(* ===== verification/Posix.v ===== *)
(** * The operating system under the store

    The system calls that [src/common/wal.cpp] and [src/common/snapshot.cpp] make
    through their [File*] wrappers, with the behaviour POSIX documents. A file is
    its contents; [files] is what every process sees (it survives the death of the
    process), [disk] what a completed [fsync] has forced to the device. Descriptor
    numbers are not reused.

    What the system may decide is a list of [fault]s, one consumed by each call that
    can fail: short transfers, errors, and the death of the process inside the call.
    An empty plan lets every further call succeed. *)

From S2P Require Import Prelude.

Inductive fault :=
  | FOk
  | FShort (n : Z)     (* a transfer moves at most [n] bytes *)
  | FErr (e : Z)       (* the call fails and sets [errno] *)
  | FCrash (n : Z).    (* the process dies; a write has stored its first [n] bytes *)

#[export] Instance fault_eq_decision : EqDecision fault.
Proof. solve_decision. Defined.

Definition ENOENT : Z := 2.
Definition EACCES : Z := 13.
Definition EBADF : Z := 9.

Record os := MkOs {
  files : gmap bytes bytes;
  disk : gmap bytes bytes;
  fds : gmap Z (bytes * Z);      (* descriptor: path and offset *)
  next_fd : Z;
  errno : Z;
  plan : list fault
}.

Definition set_files (f : gmap bytes bytes) (o : os) : os :=
  MkOs f (disk o) (fds o) (next_fd o) (errno o) (plan o).
Definition set_disk (d : gmap bytes bytes) (o : os) : os :=
  MkOs (files o) d (fds o) (next_fd o) (errno o) (plan o).
Definition set_fds (f : gmap Z (bytes * Z)) (o : os) : os :=
  MkOs (files o) (disk o) f (next_fd o) (errno o) (plan o).
Definition set_errno (e : Z) (o : os) : os :=
  MkOs (files o) (disk o) (fds o) (next_fd o) e (plan o).
Definition set_plan (p : list fault) (o : os) : os :=
  MkOs (files o) (disk o) (fds o) (next_fd o) (errno o) p.
Definition new_fd (e : bytes * Z) (o : os) : os :=
  MkOs (files o) (disk o) (<[next_fd o := e]> (fds o)) (next_fd o + 1) (errno o) (plan o).

Definition next_fault : M os fault := fun o =>
  match plan o with
  | [] => (Ret FOk, o)
  | f :: p => (Ret f, set_plan p o)
  end.

Definition fail (e : Z) : M os Z := do! modify (set_errno e) in ret (-1).

Definition die {A} : M os A := lift Crashed.

(** [vector::reserve(n)]: an allocation is refused, or is the death of the process, when
    the system says so. *)
Definition sys_reserve (n : Z) : M os unit :=
  if decide (n <= 0) then ret tt else
  let! f := next_fault in
  match f with
  | FErr _ => throw BadAlloc
  | FCrash _ => die
  | _ => ret tt
  end.

(** [open(path, ... | (creat ? O_CREAT : 0) | (trunc ? O_TRUNC : 0))] *)
Definition sys_open (path : bytes) (creat trunc : bool) : M os Z :=
  let! f := next_fault in
  match f with
  | FErr e => fail e
  | FCrash _ => die
  | _ =>
      let! fs := gets files in
      if decide (fs !! path = None /\ creat = false) then fail ENOENT else
      do! modify (fun o => if decide (fs !! path = None \/ trunc = true)
                           then set_files (<[path := []]> fs) o else o) in
      let! fd := gets next_fd in
      do! modify (new_fd (path, 0)) in
      ret fd
  end.

Definition sys_close (fd : Z) : M os unit :=
  modify (fun o => set_fds (delete fd (fds o)) o).

Inductive whence := SEEK_SET | SEEK_CUR | SEEK_END.

Definition file_contents (o : os) (path : bytes) : bytes := default [] (files o !! path).

Definition sys_lseek (fd off : Z) (w : whence) : M os Z :=
  let! o := gets id in
  match fds o !! fd with
  | None => fail EBADF
  | Some (path, cur) =>
      let pos := match w with
                 | SEEK_SET => off
                 | SEEK_CUR => cur + off
                 | SEEK_END => zlen (file_contents o path) + off
                 end in
      do! modify (set_fds (<[fd := (path, pos)]> (fds o))) in
      ret pos
  end.

(** [read(fd, buf, count)]: the count returned and the bytes stored in [buf]. *)
Definition sys_read (fd count : Z) : M os (Z * bytes) :=
  let! f := next_fault in
  let! o := gets id in
  match fds o !! fd with
  | None => let! r := fail EBADF in ret (r, [])
  | Some (path, cur) =>
      let move n :=
        let got := ztake n (zdrop cur (file_contents o path)) in
        do! modify (set_fds (<[fd := (path, cur + zlen got)]> (fds o))) in
        ret (zlen got, got) in
      match f with
      | FErr e => let! r := fail e in ret (r, [])
      | FCrash _ => die
      | FShort n => move (Z.min n count)
      | FOk => move count
      end
  end.

(** Store [data] at [off] in a file, filling a hole before it with zero bytes. *)
Definition overwrite (off : Z) (data old : bytes) : bytes :=
  ztake off (old ++ replicate (Z.to_nat (off - zlen old)) Byte.x00)
    ++ data ++ zdrop (off + zlen data) old.

Definition sys_write (fd : Z) (data : bytes) : M os Z :=
  let! f := next_fault in
  let! o := gets id in
  match fds o !! fd with
  | None => fail EBADF
  | Some (path, cur) =>
      let store n :=
        let put := ztake n data in
        modify (fun o => set_fds (<[fd := (path, cur + zlen put)]> (fds o))
                 (set_files (<[path := overwrite cur put (file_contents o path)]> (files o)) o)) in
      match f with
      | FErr e => fail e
      | FCrash n => do! store n in die
      | FShort n => do! store n in ret (zlen (ztake n data))
      | FOk => do! store (zlen data) in ret (zlen data)
      end
  end.

Definition sys_fsync (fd : Z) : M os Z :=
  let! f := next_fault in
  let! o := gets id in
  match fds o !! fd with
  | None => fail EBADF
  | Some (path, _) =>
      match f with
      | FErr e => fail e
      | FCrash _ => die
      | _ => do! modify (set_disk (<[path := file_contents o path]> (disk o))) in ret 0
      end
  end.

Definition sys_unlink (path : bytes) : M os Z :=
  let! f := next_fault in
  let! fs := gets files in
  match f with
  | FErr e => fail e
  | FCrash _ => die
  | _ => if decide (fs !! path = None) then fail ENOENT
         else do! modify (set_files (delete path fs)) in ret 0
  end.

Definition sys_rename (old new : bytes) : M os Z :=
  let! f := next_fault in
  let! fs := gets files in
  match f with
  | FErr e => fail e
  | FCrash _ => die
  | _ => match fs !! old with
         | None => fail ENOENT
         | Some c => do! modify (set_files (<[new := c]> (delete old fs))) in ret 0
         end
  end.

(** A machine whose processes have all died: the files survive, descriptors do not. *)
Definition reboot (p : list fault) (o : os) : os :=
  MkOs (files o) (disk o) ∅ 3 0 p.

(** A system on which nothing more goes wrong. *)
Definition fault_free (o : os) : Prop := plan o = [].

(** ** What a call does when it succeeds, and all a write can do *)

Lemma next_fault_free o : fault_free o -> next_fault o = (Ret FOk, o).
Proof. unfold fault_free, next_fault. by intros ->. Qed.

Lemma sys_open_ok path creat trunc o :
  fault_free o -> files o !! path <> None \/ creat = true ->
  sys_open path creat trunc o =
    (Ret (next_fd o),
     new_fd (path, 0)
       (if decide (files o !! path = None \/ trunc = true)
        then set_files (<[path := []]> (files o)) o else o)).
Proof.
  intros Hf Hc. unfold sys_open. rewrite (bind_Ret _ _ _ _ _ (next_fault_free o Hf)).
  unfold bind, gets, modify. rewrite decide_False by (intros [??]; destruct Hc; congruence).
  by repeat case_decide.
Qed.

Lemma sys_open_missing path trunc o :
  fault_free o -> files o !! path = None ->
  sys_open path false trunc o = (Ret (-1), set_errno ENOENT o).
Proof.
  intros Hf Hn. unfold sys_open. rewrite (bind_Ret _ _ _ _ _ (next_fault_free o Hf)).
  unfold bind, gets, modify. by rewrite decide_True.
Qed.

Lemma sys_lseek_ok fd off w path cur o :
  fds o !! fd = Some (path, cur) ->
  let pos := match w with
             | SEEK_SET => off
             | SEEK_CUR => cur + off
             | SEEK_END => zlen (file_contents o path) + off
             end in
  sys_lseek fd off w o = (Ret pos, set_fds (<[fd := (path, pos)]> (fds o)) o).
Proof. intros H. unfold sys_lseek, bind, gets. simpl. by rewrite H. Qed.

Lemma sys_read_ok fd count path cur o :
  fault_free o -> fds o !! fd = Some (path, cur) ->
  let got := ztake count (zdrop cur (file_contents o path)) in
  sys_read fd count o =
    (Ret (zlen got, got), set_fds (<[fd := (path, cur + zlen got)]> (fds o)) o).
Proof.
  intros Hf H. unfold sys_read. rewrite (bind_Ret _ _ _ _ _ (next_fault_free o Hf)).
  unfold bind, gets. simpl. by rewrite H.
Qed.

Lemma overwrite_end data old : overwrite (zlen old) data old = old ++ data.
Proof.
  unfold overwrite. rewrite Z.sub_diag. simpl. rewrite app_nil_r.
  rewrite ztake_ge by lia. rewrite zdrop_ge by zlen. by rewrite app_nil_r.
Qed.

(** The effect of an appending [write] that has stored [k] bytes. *)
Definition appended (fd : Z) (path c : bytes) (data : bytes) (k : Z) (o : os) : os :=
  set_fds (<[fd := (path, zlen c + k)]> (fds o))
    (set_files (<[path := c ++ ztake k data]> (files o)) o).

Lemma sys_write_ok fd data path c o :
  fault_free o -> fds o !! fd = Some (path, zlen c) -> files o !! path = Some c ->
  sys_write fd data o = (Ret (zlen data), appended fd path c data (zlen data) o).
Proof.
  intros Hf H Hc. unfold sys_write. rewrite (bind_Ret _ _ _ _ _ (next_fault_free o Hf)).
  unfold bind, gets, modify. simpl. rewrite H. simpl. unfold appended, file_contents.
  rewrite Hc. simpl. by rewrite overwrite_end, (ztake_ge data) by lia.
Qed.

(** Whatever the plan, a write to the end of a file appends a prefix of its data: as
    much as the count it returns, nothing when it fails, and anything when it is the
    last thing the process does. *)
Lemma sys_write_cases fd data path c o :
  fds o !! fd = Some (path, zlen c) -> files o !! path = Some c ->
  exists r o' k, sys_write fd data o = (r, o') /\ 0 <= k <= zlen data /\
    files o' = <[path := c ++ ztake k data]> (files o) /\ next_fd o' = next_fd o /\
    (r = Ret k /\ fds o' = <[fd := (path, zlen c + k)]> (fds o)
     \/ r = Ret (-1) /\ k = 0 /\ fds o' = fds o
     \/ r = Crashed).
Proof.
  intros H Hc. unfold sys_write, bind, next_fault, gets, modify, fail, die, lift, ret.
  assert (<[path := c ++ ztake 0 data]> (files o) = files o) as Hid.
  { change (ztake 0 data) with (@nil byte). rewrite app_nil_r. by apply insert_id. }
  pose proof (zlen_nonneg data).
  destruct (plan o) as [|f p]; [|destruct f as [|n|e|n]]; simpl; rewrite H; simpl;
    unfold file_contents; simpl; rewrite ?Hc; simpl; rewrite ?overwrite_end;
    rewrite ?(ztake_ge data (zlen data)) by lia.
  - eexists _, _, (zlen data). rewrite (ztake_ge data (zlen data)) by lia.
    split; [done|]. split; [lia|]. auto.
  - eexists _, _, (zlen data). rewrite (ztake_ge data (zlen data)) by lia.
    split; [done|]. split; [lia|]. auto.
  - eexists _, _, (zlen (ztake n data)). split; [done|]. split; [zlen|].
    rewrite ztake_zlen_ztake. auto 10.
  - eexists _, _, 0. split; [done|]. split; [lia|]. rewrite Hid. auto 10.
  - eexists _, _, (zlen (ztake n data)). split; [done|]. split; [zlen|].
    rewrite ztake_zlen_ztake. auto 10.
Qed.

(** An [fsync] changes nothing a process can see. *)
Lemma sys_fsync_cases fd o :
  exists r o', sys_fsync fd o = (r, o') /\ ((exists n, r = Ret n) \/ r = Crashed) /\
    files o' = files o /\ fds o' = fds o /\ next_fd o' = next_fd o.
Proof.
  unfold sys_fsync, bind, next_fault, gets, modify, fail, die, lift, ret.
  destruct (plan o) as [|f p]; [|destruct f]; simpl;
    destruct (fds o !! fd) as [[]|]; simpl;
    eexists _, _; (split; [reflexivity|]); (split; [by eauto|done]).
Qed.

(** An [open] either yields the next descriptor, at the start of a file it may have
    created or emptied, or fails (or dies) without effect on files and descriptors. *)
Lemma sys_open_cases path creat trunc o :
  exists r o', sys_open path creat trunc o = (r, o') /\
    (r = Ret (next_fd o) /\
       files o' = (if decide (files o !! path = None \/ trunc = true)
                   then <[path := []]> (files o) else files o) /\
       fds o' = <[next_fd o := (path, 0)]> (fds o) /\ next_fd o' = next_fd o + 1
     \/ (r = Ret (-1) \/ r = Crashed) /\
       files o' = files o /\ fds o' = fds o /\ next_fd o' = next_fd o).
Proof.
  unfold sys_open, bind, next_fault, gets, modify, fail, die, lift, ret.
  destruct (plan o) as [|f p]; [|destruct f as [|n|e|n]]; simpl;
    try case_decide; eexists _, _; (split; [reflexivity|]); try (right; by auto);
    left; simpl; by case_decide.
Qed.

Lemma sys_unlink_cases path o :
  exists r o', sys_unlink path o = (r, o') /\ ((exists n, r = Ret n) \/ r = Crashed) /\
    (files o' = files o \/ files o' = delete path (files o)) /\
    fds o' = fds o /\ next_fd o' = next_fd o.
Proof.
  unfold sys_unlink, bind, next_fault, gets, modify, fail, die, lift, ret.
  destruct (plan o) as [|f p]; [|destruct f]; simpl; try case_decide;
    eexists _, _; (split; [reflexivity|]); (split; [by eauto|]); simpl; auto.
Qed.

Lemma sys_rename_cases old new c o :
  files o !! old = Some c ->
  exists r o', sys_rename old new o = (r, o') /\
    (r = Ret 0 /\ files o' = <[new := c]> (delete old (files o))
     \/ (r = Ret (-1) \/ r = Crashed) /\ files o' = files o) /\
    fds o' = fds o /\ next_fd o' = next_fd o.
Proof.
  intros Hc. unfold sys_rename, bind, next_fault, gets, modify, fail, die, lift, ret.
  destruct (plan o) as [|f p]; [|destruct f]; simpl; rewrite ?Hc;
    eexists _, _; (split; [reflexivity|]); simpl; auto.
Qed.

Lemma sys_unlink_ok path o :
  fault_free o ->
  exists n o', sys_unlink path o = (Ret n, o') /\ files o' = delete path (files o) /\ fault_free o'.
Proof.
  intros Hf. unfold sys_unlink. rewrite (bind_Ret _ _ _ _ _ (next_fault_free o Hf)).
  unfold bind, gets, fail, modify, bind, ret. case_decide as Hd; eexists _, _; (split; [done|]); [|done].
  split; [|done]. simpl. by rewrite delete_id.
Qed.

Lemma sys_rename_ok old new c o :
  fault_free o -> files o !! old = Some c ->
  sys_rename old new o = (Ret 0, set_files (<[new := c]> (delete old (files o))) o).
Proof.
  intros Hf Hc. unfold sys_rename. rewrite (bind_Ret _ _ _ _ _ (next_fault_free o Hf)).
  unfold bind, gets. by rewrite Hc.
Qed.

(** ** Frames *)

(** [o'] has kept the descriptors of [o] (and perhaps opened and closed others). *)
Definition fds_kept (o o' : os) : Prop :=
  next_fd o <= next_fd o' /\ forall fd, fd < next_fd o -> fds o' !! fd = fds o !! fd.

#[export] Instance fds_kept_preorder : PreOrder fds_kept.
Proof.
  split; [by split|]. intros o1 o2 o3 [H1 F1] [H2 F2]. split; [lia|].
  intros fd Hfd. rewrite F2 by lia. by apply F1.
Qed.

(** [o'] differs from [o] in the contents of [paths] at most. *)
Definition files_kept (paths : list bytes) (o o' : os) : Prop :=
  forall p, p ∉ paths -> files o' !! p = files o !! p.

#[export] Instance files_kept_preorder paths : PreOrder (files_kept paths).
Proof.
  split; [by intros o p _|]. intros o1 o2 o3 H1 H2 p Hp. by rewrite H2, H1.
Qed.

## ACTION ITEM
Read the entries and show each line that mentions "count".

## EXERCISE ANSWER
(** [read(fd, buf, count)]: the count returned and the bytes stored in [buf]. *)
Definition sys_read (fd count : Z) : M os (Z * bytes) :=
      | FShort n => move (Z.min n count)
      | FOk => move count
Lemma sys_read_ok fd count path cur o :
  let got := ztake count (zdrop cur (file_contents o path)) in
  sys_read fd count o =
    much as the count it returns, nothing when it fails, and anything when it is the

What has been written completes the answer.